PROBLEM STATEMENT | Retype, word for word, each line between the lines holding "assert (idx 0" and "split; simpl; try done; try lia. repeat", inclusive, and leave the rest of the data alone.

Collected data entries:

__________________________________________________

Lemma idx_bound n : (0 ≤ idx n < Capacity)%Z.
Proof. pose proof Capacity_ge. apply Z.mod_pos_bound. lia. Qed.

Lemma idx_turn n : idx (n + Z.to_nat Capacity) = idx n.
Proof.
  unfold idx. pose proof Capacity_ge. rewrite Nat2Z.inj_add, Z2Nat.id by lia.
  rewrite <- (Z.mul_1_l Capacity) at 1. apply Z_mod_plus_full.
Qed.

(** Within one turn of the ring, equal indices are the same position. *)
Lemma idx_inj n m : (Z.abs (Z.of_nat n - Z.of_nat m) < Capacity)%Z → idx n = idx m → n = m.
Proof.
  unfold idx. intros Ha E. pose proof Capacity_ge.
  pose proof (Z.div_mod (Z.of_nat n) Capacity ltac:(lia)). pose proof (Z.div_mod (Z.of_nat m) Capacity ltac:(lia)).
  assert (Z.of_nat n / Capacity = Z.of_nat m / Capacity)%Z by nia. lia.
Qed.

(** ** Invariant *)

(** The views bound what a thread may rely on: the producer has seen the
    consumer finish [p_view] pops, the consumer has seen the producer finish
    [c_view] pushes. *)
Record ring_inv (r : Ring) : Prop := {
  ri_head : head_mo r = idx <$> seq 0 (S (length (popped r)));
  ri_tail : tail_mo r = idx <$> seq 0 (S (length (pushed r)));
  ri_fifo : popped r `prefix_of` pushed r;
  ri_room : (Z.of_nat (length (pushed r)) < Z.of_nat (p_view r) + Capacity)%Z;
  ri_len : length (buffer r) = Z.to_nat Capacity;
  ri_buf : ∀ i v, length (popped r) ≤ i → pushed r !! i = Some v →
    buffer r !! Z.to_nat (idx i) = Some (Some v);
  ri_pview : p_view r ≤ length (popped r);
  ri_cview : length (popped r) ≤ c_view r ≤ length (pushed r);
  ri_push : match push_pc r with
    | P_idle | P_called _ => True
    | P_tail _ tail => tail = idx (length (pushed r))
    | P_write _ tail next =>
        tail = idx (length (pushed r)) ∧ next = idx (S (length (pushed r))) ∧
        (Z.of_nat (length (pushed r)) + 1 < Z.of_nat (p_view r) + Capacity)%Z
    | P_store v next =>
        next = idx (S (length (pushed r))) ∧
        buffer r !! Z.to_nat (idx (length (pushed r))) = Some (Some v) ∧
        (Z.of_nat (length (pushed r)) + 1 < Z.of_nat (p_view r) + Capacity)%Z
    end;
  ri_pop : match pop_pc r with
    | C_idle | C_called => True
    | C_head hd => hd = idx (length (popped r))
    | C_read hd => hd = idx (length (popped r)) ∧ length (popped r) < c_view r
    | C_store hd v =>
        hd = idx (length (popped r)) ∧ length (popped r) < c_view r ∧
        pushed r !! length (popped r) = Some v
    end }.

Lemma ring_inv_new : ring_inv Ring_new.
Proof.
  pose proof Capacity_ge.
  assert (idx 0 = 0%Z) as E0 by (unfold idx; apply Z.mod_0_l; lia).
  split; simpl; rewrite ?E0; try done; try lia.
  by rewrite length_replicate.
Qed.

(** A variable's history, read at one place and at its end. *)
Lemma hist_lookup n k z : (idx <$> seq 0 (S n)) !! k = Some z → k ≤ n ∧ z = idx k.
Proof.
  rewrite list_lookup_fmap. intros (x & Hx%lookup_seq & ->)%fmap_Some_1. lia || (destruct Hx as [-> ?]; split; [lia|done]).
Qed.

Lemma hist_last n z : last (idx <$> seq 0 (S n)) = Some z → z = idx n.
Proof. rewrite seq_S, fmap_app. change (idx <$> [0 + n]) with [idx n]. rewrite last_snoc. congruence. Qed.

Lemma hist_snoc n : (idx <$> seq 0 (S n)) ++ [idx (S n)] = idx <$> seq 0 (S (S n)).
Proof. by rewrite (seq_S (S n)), fmap_app. Qed.

Lemma push_step_inv r r' : ring_inv r → push_step r r' → ring_inv r'.
Proof.
  intros [Hh Ht Hf Hr Hl Hb Hp Hc Hpu Hpo] St. pose proof Capacity_ge.
  destruct St; simpl in *; subst.
  - by split.
  - split; simpl; try done. by apply hist_last.
  - apply hist_lookup in H1 as [??]. split; simpl; try done; lia.
  - apply hist_lookup in H1 as [Hk ->]. rewrite idx_next in H2 |- *.
    pose proof (prefix_length _ _ Hf).
    split; simpl; try done; try lia. repeat split.
    destruct (decide (Z.of_nat (S (length ps)) = Z.of_nat k + Capacity)%Z) as [E|]; [|lia].
    destruct H2. rewrite <- (idx_turn k). f_equal. lia.
  - destruct Hpu as (-> & -> & Hroom). pose proof (idx_bound (length ps)).
    split; simpl; try done; rewrite ?length_insert; try done.
    + intros i w Hi Hw. pose proof (lookup_lt_Some _ _ _ Hw). rewrite list_lookup_insert_ne; [auto|].
      intros E. pose proof (idx_bound i).
      assert (length ps = i) by (apply idx_inj; lia). lia.
    + repeat split; try done. apply list_lookup_insert_eq. lia.
  - destruct Hpu as (-> & Hv & Hroom).
    split; simpl; rewrite ?length_app, ?Nat.add_1_r; simpl; try done; try lia.
    + apply hist_snoc.
    + by apply prefix_app_r.
    + intros i w Hi [Hw|[Hge Hw]]%lookup_app_Some; [auto|].
      apply list_lookup_singleton_Some in Hw as [E ->]. by replace i with (length ps) by lia.
    + destruct c; try done. destruct Hpo as (-> & ? & ?). repeat split; try done.
      by apply lookup_app_l_Some.
Qed.

Lemma pop_step_inv r r' : ring_inv r → pop_step r r' → ring_inv r'.
Proof.
  intros [Hh Ht Hf Hr Hl Hb Hp Hc Hpu Hpo] St. pose proof Capacity_ge.
  destruct St; simpl in *; subst.
  - by split.
  - split; simpl; try done. by apply hist_last.
  - apply hist_lookup in H1 as [??]. split; simpl; try done; lia.
  - apply hist_lookup in H1 as [Hk ->].
    split; simpl; try done; try lia. split; [done|].
    destruct (decide (k = length qs)) as [->|]; [done|lia].
  - destruct Hpo as [-> Hlt].
    destruct (lookup_lt_is_Some_2 ps (length qs)) as [w Hw]; [lia|].
    rewrite (Hb _ _ (le_n _) Hw) in H0. assert (w = v) as <- by congruence.
    by split; simpl.
  - destruct Hpo as (-> & Hlt & Hv).
    split; simpl; rewrite ?length_app, ?Nat.add_1_r; simpl; try done; try lia.
    + rewrite idx_next. apply hist_snoc.
    + destruct Hf as [x ->]. rewrite lookup_app_r, Nat.sub_diag in Hv by lia.
      destruct x as [|y x]; [done|]. simpl in Hv. assert (y = v) as -> by congruence.
      exists x. by rewrite <- app_assoc.
    + intros i w Hi. apply Hb. lia.
Qed.

Lemma ring_reachable_inv r : rtc ring_step Ring_new r → ring_inv r.
Proof.
  apply rtc_invariant; [|exact ring_inv_new].
  intros a b Ha [St|St]; eauto using push_step_inv, pop_step_inv.
Qed.

(** ** Observers *)

Lemma approx_size_idx a b :
  log_cap < 63 → a ≤ b → (Z.of_nat b < Z.of_nat a + Capacity)%Z →
  approx_size (idx a) (idx b) = (Z.of_nat b - Z.of_nat a)%Z.
Proof.
  intros Hlog Hab Hlt. pose proof Capacity_ge. unfold approx_size, wrap. rewrite land_mask.
  assert (Capacity | 2 ^ 64)%Z as Hdiv.
  { exists (2 ^ (64 - (Z.of_nat log_cap + 1)))%Z. unfold Capacity.
    rewrite <- Z.pow_add_r by lia. f_equal. lia. }
  rewrite Z.mod_mod_divide by done.
  unfold idx. rewrite <- Zminus_mod. apply Z.mod_small. lia.
Qed.

Lemma hist_last_eq n : last (idx <$> seq 0 (S n)) = Some (idx n).
Proof.
  rewrite seq_S, fmap_app. change (idx <$> [0 + n]) with [idx n]. by rewrite last_snoc.
Qed.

__________________________________________________

ANSWER TO THIS EXERCISE |
  assert (idx 0 = 0%Z) as E0 by (unfold idx; apply Z.mod_0_l; lia).
  split; simpl; rewrite ?E0; try done; try lia.
  by rewrite length_replicate.
Qed.

(** A variable's history, read at one place and at its end. *)
Lemma hist_lookup n k z : (idx <$> seq 0 (S n)) !! k = Some z → k ≤ n ∧ z = idx k.
Proof.
  rewrite list_lookup_fmap. intros (x & Hx%lookup_seq & ->)%fmap_Some_1. lia || (destruct Hx as [-> ?]; split; [lia|done]).
Qed.

Lemma hist_last n z : last (idx <$> seq 0 (S n)) = Some z → z = idx n.
Proof. rewrite seq_S, fmap_app. change (idx <$> [0 + n]) with [idx n]. rewrite last_snoc. congruence. Qed.

Lemma hist_snoc n : (idx <$> seq 0 (S n)) ++ [idx (S n)] = idx <$> seq 0 (S (S n)).
Proof. by rewrite (seq_S (S n)), fmap_app. Qed.

Lemma push_step_inv r r' : ring_inv r → push_step r r' → ring_inv r'.
Proof.
  intros [Hh Ht Hf Hr Hl Hb Hp Hc Hpu Hpo] St. pose proof Capacity_ge.
  destruct St; simpl in *; subst.
  - by split.
  - split; simpl; try done. by apply hist_last.
  - apply hist_lookup in H1 as [??]. split; simpl; try done; lia.
  - apply hist_lookup in H1 as [Hk ->]. rewrite idx_next in H2 |- *.
    pose proof (prefix_length _ _ Hf).
    split; simpl; try done; try lia. repeat split.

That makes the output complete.